◆ **TASK GOAL**: Below are the records; give again exactly the lines that run from the one with "w = false)." through the last line.

◆ **EXTRACTED RECORDS**:
(** The theorem at the Python numbers [sigma = 0] and [gamma = -1], with
    constants given as Python numbers: each raises ZeroDivisionError. *)
Lemma Simulation_without_data_witness :
  (exists msg,
      Simulation.__init__ gauss_pars None None None (PyNum (Fin 0)) (PyNum (Fin 0)) None
      = inl (ZeroDivisionError msg))
  /\ (exists msg,
        Simulation.__init__ gauss_pars None None None (PyNum (Fin 1)) (PyNum (Fin (-1))) None
        = inl (ZeroDivisionError msg)).
Proof.
  split.
  - apply (proj2 (proj2 (proj2 (@Simulation_without_data gauss_pars None None None
                                  (PyNum (Fin 0)) (PyNum (Fin 0)))))
             (PyNum (Fin (1 / 2))) (PyNum (Fin (/ sqrt (2 * PI)))) eq_refl).
    left. split; [eexists |]; reflexivity.
  - apply (proj2 (proj2 (proj2 (@Simulation_without_data gauss_pars None None None
                                  (PyNum (Fin 1)) (PyNum (Fin (-1))))))
             (PyNum (Fin (1 / 2))) (PyNum (Fin (/ sqrt (2 * PI)))) eq_refl).
    right. split; [eexists |]; reflexivity.
Defined.

(** ** log_density *)

(** The successive calls [self.nllf(x, RNG)] for [x] running through a
    population: the values returned, and the interpreter state on the way. *)
Inductive calls {W} (self : MCMCModel W) (RNG : rng)
  : W -> list vector -> list xreal -> W -> Prop :=
| calls_nil (w : W) : calls self RNG w [] [] w
| calls_cons (w w1 w2 : W) (x : vector) (v : xreal) (pop : list vector) (vs : list xreal) :
    nllf self x RNG w = inr (v, w1) ->
    calls self RNG w1 pop vs w2 ->
    calls self RNG w (x :: pop) (v :: vs) w2.

Lemma calls_length {W} (self : MCMCModel W) RNG w pop vs w' :
  calls self RNG w pop vs w' -> length vs = length pop.
Proof. induction 1; simpl; congruence. Qed.

Lemma calls_pointwise {W} (self : MCMCModel W) RNG w pop vs w' :
  calls self RNG w pop vs w' ->
  Forall2 (fun x v => exists w0 w1, nllf self x RNG w0 = inr (v, w1)) pop vs.
Proof. induction 1; constructor; eauto. Qed.

Lemma log_density_cons {W} (self : MCMCModel W) x pop RNG (w : W) :
  log_density self (x :: pop) RNG w =
  match nllf self x RNG w with
  | inl e => inl e
  | inr (v, w1) =>
      match log_density self pop RNG w1 with
      | inl e => inl e
      | inr (vs, w2) => inr (xneg v :: vs, w2)
      end
  end.
Proof.
  unfold log_density. cbn [comprehension]. unfold bind, ret.
  destruct (nllf self x RNG w) as [e | [v w1]]; [reflexivity |].
  destruct (comprehension _ pop w1) as [e | [vs w2]]; reflexivity.
Qed.

(** C9.  For every model and every population on which [nllf] returns,
    [log_density] returns one result per parameter vector, in the order of
    the population; the i-th result is the negation of what [nllf] returned
    for the i-th vector. *)
Theorem log_density_spec :
  forall (W : Type) (self : MCMCModel W) (pop : list vector) (RNG : rng) (w : W),
    (forall x w0, In x pop -> exists v w1, nllf self x RNG w0 = inr (v, w1)) ->
    exists (vs : list xreal) (w' : W),
      calls self RNG w pop vs w'
      /\ log_density self pop RNG w = inr (map xneg vs, w')
      /\ length (map xneg vs) = length pop
      /\ forall i x, nth_error pop i = Some x ->
           exists v w0 w1,
             nllf self x RNG w0 = inr (v, w1)
             /\ nth_error vs i = Some v
             /\ nth_error (map xneg vs) i = Some (xneg v).
Proof.
  intros W self pop RNG.
  assert (Hmain : forall w,
    (forall x w0, In x pop -> exists v w1, nllf self x RNG w0 = inr (v, w1)) ->
    exists vs w', calls self RNG w pop vs w'
                  /\ log_density self pop RNG w = inr (map xneg vs, w')).
  { induction pop as [| x pop IH]; intros w Hret.
    - exists [], w. split; [constructor | reflexivity].
    - destruct (Hret x w (or_introl eq_refl)) as (v & w1 & Hv).
      destruct (IH w1) as (vs & w2 & Hc & Hl).
      { intros y w0 Hy. apply Hret. now right. }
      exists (v :: vs), w2. split.
      + econstructor; eassumption.
      + rewrite log_density_cons, Hv, Hl. reflexivity. }
  intros w Hret.
  destruct (Hmain w Hret) as (vs & w' & Hc & Hl).
  exists vs, w'. split; [exact Hc |]. split; [exact Hl |]. split.
  - rewrite length_map. eapply calls_length; eassumption.
  - intros i x Hi.
    pose proof (calls_pointwise Hc) as HF.
    clear Hc Hl Hmain Hret. revert i Hi.
    induction HF as [| y v pop' vs' (w0 & w1 & Hy) HF IH]; intros i Hi.
    + destruct i; discriminate.
    + destruct i as [| i]; simpl in Hi |- *.
      * injection Hi as ->. exists v, w0, w1. auto.
      * apply IH. exact Hi.
Qed.

(** The theorem at a population of two points and a Density model. *)
Lemma log_density_spec_witness :
  exists (vs : list xreal) (w' : unit),
    calls (Density.model (Density.__init__ (fun _ => Fin 1) None None))
          numpy_random tt [[0]; [1]] vs w'
    /\ log_density (Density.model (Density.__init__ (fun _ => Fin 1) None None))
                   [[0]; [1]] numpy_random tt = inr (map xneg vs, w')
    /\ length (map xneg vs) = length [[0]; [1]]
    /\ forall i x, nth_error [[0]; [1]] i = Some x ->
         exists v (w0 w1 : unit),
           nllf (Density.model (Density.__init__ (fun _ => Fin 1) None None))
                x numpy_random w0 = inr (v, w1)
           /\ nth_error vs i = Some v
           /\ nth_error (map xneg vs) i = Some (xneg v).
Proof.
  apply (@log_density_spec unit
           (Density.model (Density.__init__ (fun _ => Fin 1) None None))
           [[0]; [1]] numpy_random tt).
  intros x w0 _. eexists. eexists. reflexivity.
Defined.

(** For a model whose [nllf] is a function of the point alone,
    [log_density] maps it over the population. *)
Lemma log_density_pure {W} (self : MCMCModel W) (g : vector -> xreal) RNG :
  (forall x w, nllf self x RNG w = inr (g x, w)) ->
  forall pop w, log_density self pop RNG w = inr (map (fun x => xneg (g x)) pop, w).
Proof.
  intros Hg pop w. induction pop as [| x pop IH]; [reflexivity |].
  rewrite log_density_cons, Hg, IH. reflexivity.
Qed.


(** ** Mixture: construction *)

Lemma nth_error_step2 {A} (l : list A) (i : nat) :
  nth_error (step2 l) i = nth_error l (2 * i).
Proof.
  revert l. induction i as [| i IH]; intros l.
  - destruct l; reflexivity.
  - replace (2 * S i)%nat with (S (S (2 * i))) by lia.
    destruct l as [| a [| b l]]; cbn [step2 nth_error]; [reflexivity | | apply IH].
    now destruct i.
Qed.

Lemma nth_error_step2_tl {A} (l : list A) (i : nat) :
  nth_error (step2 (tl l)) i = nth_error l (2 * i + 1).
Proof.
  rewrite nth_error_step2. replace (2 * i + 1)%nat with (S (2 * i)) by lia.
  destruct l; [now destruct (2 * i)%nat | reflexivity].
Qed.

Lemma forallb_false_nth {A} (P : A -> bool) (l : list A) :
  forallb P l = false <-> exists i o, nth_error l i = Some o /\ P o = false.
Proof.
  induction l as [| a l IH]; cbn [forallb].
  - split; [discriminate | intros (i & o & H & _); now destruct i].
  - rewrite andb_false_iff, IH. split.
    + intros [Ha | (i & o & Hi & Ho)]; [exists 0%nat, a | exists (S i), o]; auto.
    + intros ([| i] & o & Hi & Ho); cbn [nth_error] in Hi.
      * injection Hi as ->. now left.
      * right. eauto.
Qed.

Lemma odd_mod2 (n : nat) : Nat.eqb (n mod 2) 0 = negb (Nat.odd n).
Proof.
  rewrite <- Nat.negb_even, negb_involutive.
  destruct (Nat.even n) eqn:E.
  - apply Nat.even_spec in E. destruct E as [k ->].
    rewrite Nat.mul_comm, Nat.Div0.mod_mul. reflexivity.
  - apply (f_equal negb) in E. rewrite Nat.negb_even in E. cbn in E.
    apply Nat.odd_spec in E. destruct E as [k ->].
    rewrite Nat.add_comm, Nat.mul_comm, Nat.Div0.mod_add. reflexivity.
Qed.

(** The argument list breaks the call shape [Mixture(M1, w1, M2, w2, ...)]:
    its length is odd, or an object at a model position has no [nllf], or an
    object at a weight position is not a scalar. *)
Definition malformed {W} (args : list (pyobj W)) : Prop :=
  Nat.odd (length args) = true
  \/ (exists i M, nth_error args (2 * i) = Some M /\ hasattr_nllf M = false)
  \/ (exists i w, nth_error args (2 * i + 1) = Some w /\ isscalar w = false).

Lemma Mixture_check_malformed {W} (args : list (pyobj W)) :
  negb (Nat.eqb (length args mod 2) 0)
  || negb (forallb hasattr_nllf (step2 args))
  || negb (forallb isscalar (step2 (tl args))) = true
  <-> malformed args.
Proof.
  unfold malformed.
  rewrite !orb_true_iff, !negb_true_iff, odd_mod2, negb_false_iff, !forallb_false_nth.
  setoid_rewrite nth_error_step2_tl. setoid_rewrite nth_error_step2.
  tauto.
Qed.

◆ **TASK OUTPUT**:
  \/ (exists i w, nth_error args (2 * i + 1) = Some w /\ isscalar w = false).

Lemma Mixture_check_malformed {W} (args : list (pyobj W)) :
  negb (Nat.eqb (length args mod 2) 0)
  || negb (forallb hasattr_nllf (step2 args))
  || negb (forallb isscalar (step2 (tl args))) = true
  <-> malformed args.
Proof.
  unfold malformed.
  rewrite !orb_true_iff, !negb_true_iff, odd_mod2, negb_false_iff, !forallb_false_nth.
  setoid_rewrite nth_error_step2_tl. setoid_rewrite nth_error_step2.
  tauto.
Qed.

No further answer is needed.